Record extracts START
(** C16: when every DMA segment is one page, the pieces of a registered region
    are, byte for byte, the [length] bytes from the offset of the buffer in
    its first page on; each piece is not empty and fits its 28-bit length. *)
Theorem map_pages_correct ps k offset l len : ps = 2 ^ k -> 0 <= k < 28 -> Forall (page_ok ps) l ->
  0 <= offset < ps -> 0 < len < 2 ^ 32 -> (Z.of_nat (length l) - 1) * ps < offset + len <= Z.of_nat (length l) * ps ->
  let sge := map_pages (mkUmem ps offset (pages_of ps l)) len in
  pieces_ok sge /\ mem_bytes sge = take (Z.to_nat len) (drop (Z.to_nat offset) (pages_bytes ps l)).
Proof.
  intros Hps Hk Hl Ho Hlen Hn. assert (H28 : 0 < ps < 2 ^ 28) by (subst ps; split; [apply Z.pow_pos_nonneg; lia|apply Z.pow_lt_mono_r; lia]).
  cbv zeta. unfold map_pages. cbn [um_offset um_segs um_page_size]. rewrite u32_small by lia.
  assert (Es : pages_of ps l ≫= seg_pages ps = pages_of ps l).
  { clear -Hps Hk Hl H28. induction Hl as [|a l [Ha1 Ha2] Hl IH]; [done|]. cbn. rewrite (seg_one_page ps k) by (done || lia). cbn. by f_equal. }
  rewrite Es. destruct l as [|a l]; [cbn in Hn; lia|]. apply Forall_cons_1 in Hl as [[A1 A2] Hl].
  cbn [length] in Hn. rewrite Nat2Z.inj_succ in Hn. cbn [pages_of map foldl map_page]. fold (pages_of ps l).
  set (p := Z.min (u32 (ps - offset)) len). assert (Ep : p = Z.min (ps - offset) len) by (subst p; by rewrite u32_small by lia).
  rewrite (u64_small (a + offset)), (u32_small (len - p)) by lia. unfold u36, u28. rewrite !Z.mod_small by lia.
  destruct (map_pages_rest offset ps l (mkSgl (a + offset) p) [] (len - p)) as (sge & -> & O & B); [by apply Forall_singleton; split; cbn; lia|done|done| |lia|].
  { destruct l as [|a' l]; [cbn in *; lia|]. assert (ps <= Z.of_nat (length (a' :: l)) * ps) by (cbn [length]; nia). lia. }
  split; [by apply Forall_rev|]. rewrite B. cbn [rev app]. rewrite mem_bytes_one. cbn [physicalAddr memlength].
  unfold pages_bytes at 2. cbn. fold (pages_bytes ps l). rewrite drop_app_le, drop_seqZ by (rewrite ?length_seqZ; lia).
  destruct (decide (ps - offset <= len)).
  - rewrite take_app_ge by (rewrite length_seqZ; lia). rewrite length_seqZ. replace p with (ps - offset) by lia. f_equal. f_equal. lia.
  - replace p with len by lia. rewrite Z.sub_diag. cbn. rewrite app_nil_r, take_app_le by (rewrite length_seqZ; lia). by rewrite take_seqZ by lia.
Qed.

(** A DMA segment of two pages followed by another page is mapped wrong:
    the length of each page is taken to be that of its segment, so that the
    third page of the buffer stands for its second one. *)
Theorem map_pages_two_page_segment a b ps : ps = 4096 -> page_ok ps a -> page_ok ps (a + ps) -> page_ok ps b ->
  mem_bytes (map_pages (mkUmem ps 0 [(a, 2 * ps); (b, ps)]) (3 * ps)) = seqZ a (2 * ps) ++ seqZ (a + ps) ps /\
  pages_bytes ps [a; a + ps; b] = seqZ a (2 * ps) ++ seqZ b ps.
Proof.
  intros -> [A1 A2] [A3 A4] [B1 B2]. split.
  2: { unfold pages_bytes. cbn [mbind list_bind]. replace (2 * 4096) with (4096 + 4096) by done. rewrite (seqZ_app a) by lia. by rewrite app_nil_r, <- app_assoc. }
  unfold map_pages. cbn [um_offset um_segs um_page_size mbind list_bind].
  change (seg_pages 4096 (a, 2 * 4096)) with [(u64 (a + 0), 8192); (u64 (a + 4096), 8192)].
  change (seg_pages 4096 (b, 4096)) with [(u64 (b + 0), 4096)]. rewrite !Z.add_0_r, !u64_small by lia. cbn [app foldl].
  unfold map_page at 3. change (u32 (3 * 4096)) with 12288. change (Z.min (u32 (8192 - 0)) 12288) with 8192.
  rewrite Z.add_0_r, u64_small by lia. change (u32 (12288 - 8192)) with 4096. change (u28 8192) with 8192.
  assert (E : forall x, 0 <= x < 2 ^ 36 -> u36 x = x) by (intros; by apply Z.mod_small). rewrite (E a) by lia.
  unfold map_page at 2. cbn [physicalAddr memlength]. change (Z.min 8192 4096) with 4096.
  rewrite (proj2 (Z.eqb_neq (a + 8192) (a + 4096))) by lia. cbn [negb orb]. change (u32 (4096 - 4096)) with 0. change (u28 4096) with 4096.
  rewrite (E (a + 4096)) by lia. unfold map_page. cbn [physicalAddr memlength]. change (Z.min 4096 0) with 0.
  change (u32 (4096 + 0) >=? MUDM_MAX_SGL_LENGTH) with false. change (u28 (4096 + 0)) with 4096. change (u28 0) with 0.
  destruct (negb (a + 4096 + 4096 =? b)); cbn [orb fst rev app]; rewrite !mem_bytes_cons; cbn [physicalAddr memlength];
    by rewrite ?app_nil_r.
Qed.

(** ** Examples *)

(** A region of two pieces, user addresses 0x1000 to 0x1018. *)
Definition demo_mr : bgvrnic_mr := mkMr 0x1000 24 [mkSgl 0x9000 16; mkSgl 0xa000 8].
Definition demo_get (lkey : Z) : option bgvrnic_mr := if lkey =? 5 then Some demo_mr else None.
Lemma demo_pieces : pieces_ok (vmr_sge demo_mr).
Proof. by repeat (apply Forall_cons_2; [split; cbn; lia|]). Qed.
Lemma demo_mr_inside addr len : 0x1000 <= addr < 0x1018 -> 0 <= len -> addr + len <= 0x1018 -> inside demo_mr (mkSge addr len 5).
Proof.
  intros H1 H2 H3. assert (L : Z.of_nat (length (mem_bytes (vmr_sge demo_mr))) = 24) by by vm_compute.
  split; rewrite ?L; cbn; try lia. exact demo_pieces.
Qed.

Lemma xlate_sgl_correct_witness : wp (bgvrnic_xlate_sgl demo_get [mkSge 0x1008 12 5; mkSge 0x1000 3 5] 4)
    (fun r s' => s' = tt /\ translated demo_get [mkSge 0x1008 12 5; mkSge 0x1000 3 5] 4 r) tt /\
  bgvrnic_xlate_sgl demo_get [mkSge 0x1008 12 5; mkSge 0x1000 3 5] 4 tt =
    Ok (15, [mkSgl 0x9008 8; mkSgl 0xa000 4; mkSgl 0x9000 3], 3%nat) tt.
Proof.
  split; [|reflexivity]. apply (xlate_sgl_correct demo_get [mkSge 0x1008 12 5; mkSge 0x1000 3 5] 4 tt); [|lia|reflexivity].
  repeat (apply Forall_cons_2; [exists demo_mr; split; [reflexivity|apply demo_mr_inside; lia]|]). constructor.
Defined.

Lemma xlate_exact_fit_refused_witness : wp (bgvrnic_xlate_sgl demo_get [mkSge 0x1000 24 5] 2)
    (fun r s' => s' = tt /\ r = (- E2BIG, [mkSgl 0x9000 16; mkSgl 0xa000 8], 2%nat)) tt /\
  bgvrnic_xlate_sgl demo_get [mkSge 0x1000 24 5] 3 tt = Ok (24, [mkSgl 0x9000 16; mkSgl 0xa000 8], 2%nat) tt.
Proof.
  split; [|reflexivity]. apply (xlate_exact_fit_refused demo_get (mkSge 0x1000 24 5) demo_mr tt); [reflexivity|apply demo_mr_inside; lia|reflexivity|reflexivity].
Defined.

Lemma xlate_past_end_witness : wp (bgvrnic_xlate_sgl demo_get [mkSge 0x1010 100 5] 58) (fun r s' => s' = tt /\ exists psge,
    r = (100, psge, length psge) /\ mem_bytes psge = drop 16 (mem_bytes (vmr_sge demo_mr)) /\ Z.of_nat (length (mem_bytes psge)) < 100) tt /\
  bgvrnic_xlate_sgl demo_get [mkSge 0x1010 100 5] 58 tt = Ok (100, [mkSgl 0xa000 8], 1%nat) tt.
Proof.
  split; [|reflexivity].
  apply (xlate_past_end demo_get (mkSge 0x1010 100 5) demo_mr 58 tt); [reflexivity|apply demo_pieces|by split|by vm_compute|by split|by vm_compute|apply Nat.ltb_lt; by vm_compute].
Defined.

Lemma map_pages_correct_witness :
  let sge := map_pages (mkUmem 4096 100 (pages_of 4096 [0x5000; 0x6000; 0x9000])) 9000 in
  (pieces_ok sge /\ mem_bytes sge = take 9000 (drop 100 (pages_bytes 4096 [0x5000; 0x6000; 0x9000]))) /\
  sge = [mkSgl 0x5064 8092; mkSgl 0x9000 908].
Proof.
  split; [|reflexivity]. apply (map_pages_correct 4096 12 100 [0x5000; 0x6000; 0x9000] 9000); [reflexivity|lia| |lia..|cbn; lia].
  repeat (apply Forall_cons_2; [unfold page_ok; lia|]). constructor.
Defined.

Lemma map_pages_two_page_segment_witness :
  (mem_bytes (map_pages (mkUmem 4096 0 [(0x10000, 8192); (0x30000, 4096)]) 12288) = seqZ 0x10000 8192 ++ seqZ 0x11000 4096 /\
   pages_bytes 4096 [0x10000; 0x11000; 0x30000] = seqZ 0x10000 8192 ++ seqZ 0x30000 4096).
Proof. apply (map_pages_two_page_segment 0x10000 0x30000 4096); [reflexivity|unfold page_ok; lia..]. Defined.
Record extracts END
» **Exercise details**: A word-for-word copy of the entries, from the first line through the line containing "rewrite Es. destruct", is the whole answer.

» **Your solution**:
(** C16: when every DMA segment is one page, the pieces of a registered region
    are, byte for byte, the [length] bytes from the offset of the buffer in
    its first page on; each piece is not empty and fits its 28-bit length. *)
Theorem map_pages_correct ps k offset l len : ps = 2 ^ k -> 0 <= k < 28 -> Forall (page_ok ps) l ->
  0 <= offset < ps -> 0 < len < 2 ^ 32 -> (Z.of_nat (length l) - 1) * ps < offset + len <= Z.of_nat (length l) * ps ->
  let sge := map_pages (mkUmem ps offset (pages_of ps l)) len in
  pieces_ok sge /\ mem_bytes sge = take (Z.to_nat len) (drop (Z.to_nat offset) (pages_bytes ps l)).
Proof.
  intros Hps Hk Hl Ho Hlen Hn. assert (H28 : 0 < ps < 2 ^ 28) by (subst ps; split; [apply Z.pow_pos_nonneg; lia|apply Z.pow_lt_mono_r; lia]).
  cbv zeta. unfold map_pages. cbn [um_offset um_segs um_page_size]. rewrite u32_small by lia.
  assert (Es : pages_of ps l ≫= seg_pages ps = pages_of ps l).
  { clear -Hps Hk Hl H28. induction Hl as [|a l [Ha1 Ha2] Hl IH]; [done|]. cbn. rewrite (seg_one_page ps k) by (done || lia). cbn. by f_equal. }
  rewrite Es. destruct l as [|a l]; [cbn in Hn; lia|]. apply Forall_cons_1 in Hl as [[A1 A2] Hl].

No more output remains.